Lemma fresh_jti w w' row r :
  appended row w w' -> chain_inv w -> r ∈ metadata (pg w) -> m_jwt_uuid r ≠ m_jwt_uuid row.
Proof.
  intros [_ _ (n & m & _ & Hj & _ & _ & Ht)] Hc Hr E.
  destruct (ci_drawn _ Hc r Hr) as (a & b & _ & Hb & _ & Hlt).
  rewrite Hj, Hb in E. apply uuid_distinct in E. lia.
Qed.

Lemma linear_generate row w w' :
  appended row w w' -> m_supersedes row = None -> m_original row = m_jwt_uuid row ->
  linear_inv w -> linear_inv w'.
Proof.
  intros Ha Hs Ho Hl. eapply linear_appended; [done..| | |].
  - unfold row_ok. rewrite Hs. by left.
  - intros r Hr E _. rewrite <- Ho, <- E. eapply sub_revoked; [apply Ha|].
    destruct (original_known w r) as [(r0 & Hin & E0)|?]; [apply Hl|done| |done].
    exfalso. eapply (fresh_jti w w' row r0); [done|apply Hl|done|]. congruence.
  - by rewrite Hs.
Qed.

Lemma linear_extend s token x row w w0 w' :
  checked s token x w -> same_state w w0 -> appended row w0 w' ->
  m_supersedes row = x_prev_row x -> m_original row = x_original x -> is_revoked (x_old_jti x) w' ->
  linear_inv w -> linear_inv w'.
Proof.
  intros Hck Hsame Ha Hs Ho Hrev Hl0. pose proof (checked_flight _ _ _ _ Hck) as Hf.
  pose proof (linear_keeps _ _ (keeps_same_state _ _ Hsame) Hl0) as Hl.
  destruct Hck as [_ _ Hlive _ Hpred _]. pose proof Hsame as (Epg & _).
  unfold flight_ok, predecessor in *. rewrite <- Epg in *.
  assert (~ is_revoked (x_old_jti x) w0) as Hlive0 by (by rewrite (same_state_revoked w w0)).
  eapply linear_appended; [done..| | |].
  - by eapply (flight_row x).
  - intros r Hr E Hlr. exfalso. rewrite Ho in E. unfold flight_ok in Hf.
    assert (~ is_revoked (m_jwt_uuid r) w0) as Hlr0
      by (intros ?; apply Hlr; by eapply sub_revoked; [apply Ha|]).
    destruct (latest (x_old_jti x) (metadata (pg w0))) as [p|] eqn:El.
    + destruct Hpred as (_ & Hp & _). rewrite Hp in Hf. destruct Hf as (q & Hq & _ & Hj & Hoq).
      apply Hlr. replace r with q; [by rewrite Hj|].
      apply (li_single _ Hl); try done; [congruence|by rewrite Hj].
    + destruct Hpred as (_ & Hp & _). rewrite Hp in Hf.
      destruct (original_known w0 r) as [(r0 & Hin & E0)|?]; [apply Hl|done| |congruence].
      eapply latest_None; [exact El|exact Hin|congruence].
  - intros r id Hr Hsr. rewrite Hs. intros Hp. rewrite Hp in Hf.
    destruct Hf as (q & Hq & Hid & Hj & _). apply list_elem_of_split in Hr as (l1 & l2 & El).
    pose proof (ci_row _ (li_chain _ Hl) _ _ _ El) as Hrow. unfold row_ok in Hrow. rewrite Hsr in Hrow.
    destruct Hrow as (q' & Hq' & Hid' & _ & Hrev'). apply Hlive0. rewrite <- Hj.
    replace q with q'; [done|]. apply (NoDup_fmap_elem _ _ _ _ (ci_id _ (li_chain _ Hl))); [|done|congruence].
    rewrite El, elem_of_app. by left.
Qed.

Lemma linear_step s w w' : seq_step s w w' -> linear_inv w -> linear_inv w'.
Proof.
  intros [op w1 o w2 E|req w1 o w2 E|w1 w2 (Hm & Hd & Ht)] Hl.
  - apply run_op_effect in E as [Hk|(row & Ha & Hs & Ho & _)];
      [by eapply linear_keeps|by eapply linear_generate].
  - pose proof (preserves_run _ _ _ _ _ (extend_grows s req) E) as Hg.
    apply extend_run in E as [[Hp _]|(x & w0 & Hck & Hsame & E)].
    { eapply linear_keeps; [|done]. repeat split; [by rewrite Hp|apply Hg..]. }
    apply extend_issue_effect in E as [Hk|(row & Ha & Hs & Ho & Hrev)].
    + eapply linear_keeps; [|done]. etrans; [by apply keeps_same_state|done].
    + by eapply linear_extend.
  - eapply linear_keeps; [|done]. repeat split; [done|by rewrite Hd|done].
Qed.

(** As long as no two requests overlap, a chain of extended tokens has at most one
    unrevoked member and no row is superseded twice. *)
Theorem chain_single_live s w :
  seq_reachable s w ->
  (forall r1 r2, r1 ∈ metadata (pg w) -> r2 ∈ metadata (pg w) -> m_original r1 = m_original r2 ->
     ~ is_revoked (m_jwt_uuid r1) w -> ~ is_revoked (m_jwt_uuid r2) w -> r1 = r2) /\
  (forall r1 r2 id, r1 ∈ metadata (pg w) -> r2 ∈ metadata (pg w) ->
     m_supersedes r1 = Some id -> m_supersedes r2 = Some id -> r1 = r2).
Proof.
  intros Hr. enough (linear_inv w) as [_ H1' H2'] by done.
  eapply (rtc_invariant (seq_step s)); [apply linear_step|exact Hr|].
  split; [apply initial_inv|..]; intros r1 r2; simpl; intros; by edestruct (not_elem_of_nil r1).
Qed.

(** Whatever interleaving of the operations runs, also overlapping extends, a
    denylist entry is never changed or removed and the metadata table only grows at its
    end. *)
Theorem revoked_forever s y y' j d :
  rtc (step s) y y' -> denylist (pg (world y)) !! j = Some d ->
  denylist (pg (world y')) !! j = Some d /\
  metadata (pg (world y)) `prefix_of` metadata (pg (world y')).
Proof.
  intros Hsteps Hd. assert (forall y1 y2, step s y1 y2 ->
    denylist (pg (world y1)) ⊆ denylist (pg (world y2)) /\
    metadata (pg (world y1)) `prefix_of` metadata (pg (world y2))) as Hone.
  { intros y1 y2 Hs. destruct Hs as [op w o w' fl E|req w x w' fl E|req w e w' fl E|req x w o w' fl1 fl2 E|rx w fl1 fl2|w w' fl (Hm & Hdl & Ht)]; simpl.
    - apply run_op_effect in E as [(Hm & ? & _)|(row & Ha & _)]; [by rewrite Hm|].
      split; [apply Ha|]. rewrite (ap_rows _ _ _ Ha). by apply prefix_app_r.
    - pose proof (preserves_run _ _ _ _ _ (extend_check_keeps s (er_token req)) E) as (Hm & ? & _).
      by rewrite Hm.
    - pose proof (preserves_run _ _ _ _ _ (extend_check_keeps s (er_token req)) E) as (Hm & ? & _).
      by rewrite Hm.
    - pose proof (preserves_run _ _ _ _ _ (extend_issue_grows s req x) E) as []. done.
    - done.
    - by rewrite Hm, Hdl. }
  enough (denylist (pg (world y)) ⊆ denylist (pg (world y')) /\
    metadata (pg (world y)) `prefix_of` metadata (pg (world y'))) as [Hsub ?].
  { split; [by eapply lookup_weaken|done]. }
  induction Hsteps as [y|y1 y2 y3 Hs _ IH]; [done|].
  destruct (Hone _ _ Hs) as [Hsub1 Hpre1].
  assert (denylist (pg (world y2)) !! j = Some d) as Hd2 by (by eapply lookup_weaken).
  destruct (IH Hd2) as [Hsub2 Hpre2]. split; by etrans.
Qed.
End Chain.

(** ** Overlapping extends fork the chain *)

Definition toy_extend : ExtendRequest := mkExtendRequest (tr_token toy_response) None None.

(** The token is generated, both extends read, then both write. *)
Definition race_check1 := Eval vm_compute in extend_check toy_service (tr_token toy_response) toy_world.
Definition race_check2 := Eval vm_compute in extend_check toy_service (tr_token toy_response) (snd race_check1).
Definition race_x (c : Outcome Extendable * World) : Extendable :=
  ret_of c (mkExtendable (mkClaims "" None None 0 0 "" ∅) 0 0%N 0%N None None).
Definition race_issue1 := Eval vm_compute in extend_issue toy_service toy_extend (race_x race_check2) (snd race_check2).
Definition race_issue2 := Eval vm_compute in extend_issue toy_service toy_extend (race_x race_check1) (snd race_issue1).

(* ===== verification/SessionCrypto.v ===== *)
(** The envelope of stored session profiles: [src/oauth2/session/crypto.rs].

    [seal] draws a nonce and prepends it to the ciphertext, [open] splits them
    again.  The AEAD itself is the [chacha20poly1305] crate: the class [Aead]
    and its laws.  The hex decoder is the program's own. *)
From S2P Require Import Prelude Str Json Error World Effects.

(** [ChaCha20Poly1305] under a 32-byte key; the [Err] is the error's text. *)
Class Aead := {
  encrypt : string -> string -> string -> Result string string;
  decrypt : string -> string -> string -> Result string string;
}.

Class AeadLaws (A : Aead) := {
  aead_roundtrip : forall k n p c, encrypt k n p = Ok c -> decrypt k n c = Ok p;
  (** only what was encrypted under this key and nonce decrypts *)
  aead_authentic : forall k n p c, decrypt k n c = Ok p -> encrypt k n p = Ok c;
}.

Definition NONCE_LEN : nat := 12.

(** ** Hex *)

Definition from_hex_digit (b : ascii) : Result Z string :=
  if (48 <=? u8 b) && (u8 b <=? 57) then Ok (u8 b - 48)
  else if (97 <=? u8 b) && (u8 b <=? 102) then Ok (u8 b - 97 + 10)
  else if (65 <=? u8 b) && (u8 b <=? 70) then Ok (u8 b - 65 + 10)
  else Err ("non-hex character: " +:+ pretty (u8 b)).

(** The loop over [chunks(2)] of a string of even length. *)
Fixpoint decode_chunks (s : string) : Result string string :=
  match s with
  | String a (String b s') =>
      hi <-? from_hex_digit a;
      lo <-? from_hex_digit b;
      rest <-? decode_chunks s';
      Ok (String (byte_of (Z.lor (Z.shiftl hi 4) lo)) rest)
  | _ => Ok ""
  end.

Definition hex_decode (text : string) : Result string string :=
  let s := trim text in
  if negb (Nat.even (String.length s)) then Err "odd length" else decode_chunks s.

(** [format!("{b:02x}")] of every byte, as the program writes random tokens. *)
Definition hex_digit (z : Z) : ascii := byte_of (if z <? 10 then z + 48 else z - 10 + 97).
Fixpoint hex_encode (s : string) : string :=
  match s with
  | EmptyString => ""
  | String a s' => String (hex_digit (u8 a / 16)) (String (hex_digit (u8 a mod 16)) (hex_encode s'))
  end.

Section SessionCrypto.
Context `{Env, Aead}.

Record SessionCipher := mkCipher { inner : string }.

Definition from_hex_key (hex_key : string) : Result SessionCipher TimError :=
  bytes <-? map_err (fun e => Config ("session key hex decode: " +:+ e)) (hex_decode (trim hex_key));
  if negb (slen bytes =? 32) then
    Err (Config ("session key must be 32 bytes (64 hex chars); got " +:+ pretty (slen bytes)))
  else Ok (mkCipher bytes).

Definition seal (c : SessionCipher) (plaintext : string) : M string :=
  nonce ← fill_bytes NONCE_LEN;
  ct ← lift (map_err (fun e => Crypto ("session AEAD encrypt: " +:+ e)) (encrypt (inner c) nonce plaintext));
  mret (nonce +:+ ct).

(** [slice::split_at] *)
Definition split_at (n : nat) (s : string) : string * string :=
  (String.substring 0 n s, String.substring n (String.length s - n) s).

Definition open (c : SessionCipher) (sealed : string) : Result string TimError :=
  if (String.length sealed <? NONCE_LEN)%nat then Err (Crypto "session AEAD blob too short")
  else
    let '(nonce, ct) := split_at NONCE_LEN sealed in
    map_err (fun e => Crypto ("session AEAD decrypt: " +:+ e)) (decrypt (inner c) nonce ct).

(** ** Lemmas *)

Lemma substring_all s : String.substring 0 (String.length s) s = s.
Proof. induction s; simpl; congruence. Qed.

Lemma substring_prefix a b : String.substring 0 (String.length a) (a +:+ b) = a.
Proof. induction a; simpl; [by destruct b|]. by f_equal. Qed.

Lemma substring_suffix a b m : String.substring (String.length a) m (a +:+ b) = String.substring 0 m b.
Proof. by induction a. Qed.

Lemma split_at_app a b : split_at (String.length a) (a +:+ b) = (a, b).
Proof.
  unfold split_at. rewrite substring_prefix, substring_suffix, string_length_app. f_equal.
  replace (String.length a + String.length b - String.length a)%nat with (String.length b) by lia.
  apply substring_all.
Qed.

Lemma split_at_join n s : (n <= String.length s)%nat -> fst (split_at n s) +:+ snd (split_at n s) = s.
Proof.
  unfold split_at. simpl. revert n. induction s as [|a s IH]; intros [|n] Hn; simpl in *; try done.
  - exact (f_equal (String a) (substring_all s)).
  - exact (f_equal (String a) (IH n ltac:(lia))).
Qed.

Lemma split_at_length n s : (n <= String.length s)%nat -> String.length (fst (split_at n s)) = n.
Proof.
  unfold split_at. simpl. revert n. induction s as [|a s IH]; intros [|n] Hn; simpl in *; try done; [lia|].
  f_equal. apply IH. lia.
Qed.

Lemma seal_Ret c p w blob w' :
  seal c p w = (Ret blob, w') ->
  exists nonce ct, nonce = random_bytes (tick w) NONCE_LEN /\ encrypt (inner c) nonce p = Ok ct /\
    blob = nonce +:+ ct /\ w' = bump w.
Proof.
  unfold seal, fill_bytes. intros Hr. minv. eexists _, _. split; [reflexivity|].
  split; [exact E0|]. done.
Qed.

(** The buffer that [fill_bytes] fills keeps its length. *)
Definition random_lengths : Prop := forall t n, String.length (random_bytes t n) = n.

Context `{!AeadLaws _}.

Lemma open_seal c p w blob w' :
  random_lengths -> seal c p w = (Ret blob, w') -> open c blob = Ok p.
Proof.
  intros Hl (nonce & ct & -> & He & -> & ->)%seal_Ret. unfold open.
  rewrite string_length_app, Hl. destruct (Nat.ltb_spec (NONCE_LEN + String.length ct) NONCE_LEN); [lia|].
  pose proof (split_at_app (random_bytes (tick w) NONCE_LEN) ct) as Hs. rewrite Hl in Hs. rewrite Hs.
  by rewrite (aead_roundtrip _ _ _ _ He).
Qed.

(** C31: What seal produces opens to what was sealed, and only a nonce followed by a
    ciphertext of the same key opens at all. *)
Theorem envelope_exact c :
  random_lengths ->
  (forall p w blob w', seal c p w = (Ret blob, w') -> open c blob = Ok p) /\
  (forall blob p, open c blob = Ok p ->
     exists nonce ct, blob = nonce +:+ ct /\ String.length nonce = NONCE_LEN /\
       encrypt (inner c) nonce p = Ok ct).
Proof.
  intros Hl. split; [intros p w blob w'; by apply open_seal|]. intros blob p. unfold open.
  destruct (Nat.ltb_spec (String.length blob) NONCE_LEN) as [|Hge]; [done|].
  pose proof (split_at_join NONCE_LEN blob Hge) as Hj. pose proof (split_at_length NONCE_LEN blob Hge) as Hlen.
  destruct (split_at NONCE_LEN blob) as [nonce ct]. simpl in *. intros Hd%map_err_Ok.
  exists nonce, ct. split; [done|]. split; [done|]. by apply aead_authentic.
Qed.

(** ** Hex *)

Lemma hex_digit_decode z : 0 <= z < 16 -> from_hex_digit (hex_digit z) = Ok z.
Proof.
  intros Hz. assert (z = 0 \/ z = 1 \/ z = 2 \/ z = 3 \/ z = 4 \/ z = 5 \/ z = 6 \/ z = 7 \/ z = 8 \/ z = 9
    \/ z = 10 \/ z = 11 \/ z = 12 \/ z = 13 \/ z = 14 \/ z = 15) as Hcases by lia.
  repeat destruct Hcases as [->|Hcases]; try reflexivity. by subst.
Qed.

Lemma nibbles_join a : byte_of (Z.lor (Z.shiftl (u8 a / 16) 4) (u8 a mod 16)) = a.
Proof. destruct a as [[] [] [] [] [] [] [] []]; reflexivity. Qed.

Lemma decode_chunks_encode s : decode_chunks (hex_encode s) = Ok s.
Proof.
  induction s as [|a s IH]; [done|]. cbn [hex_encode decode_chunks]. pose proof (u8_range a) as Ha.
  rewrite !hex_digit_decode; [|apply Z.mod_pos_bound; lia|split; [apply Z.div_pos|apply Z.div_lt_upper_bound]; lia].
  cbn [rbind]. by rewrite IH, nibbles_join.
Qed.

Lemma hex_encode_length s : String.length (hex_encode s) = (2 * String.length s)%nat.
Proof. induction s; simpl; lia. Qed.
End SessionCrypto.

→ What is required:
Check each line of the listing above for the string "shiftl". Report only how many have it.

→ Solution for this exercise:
2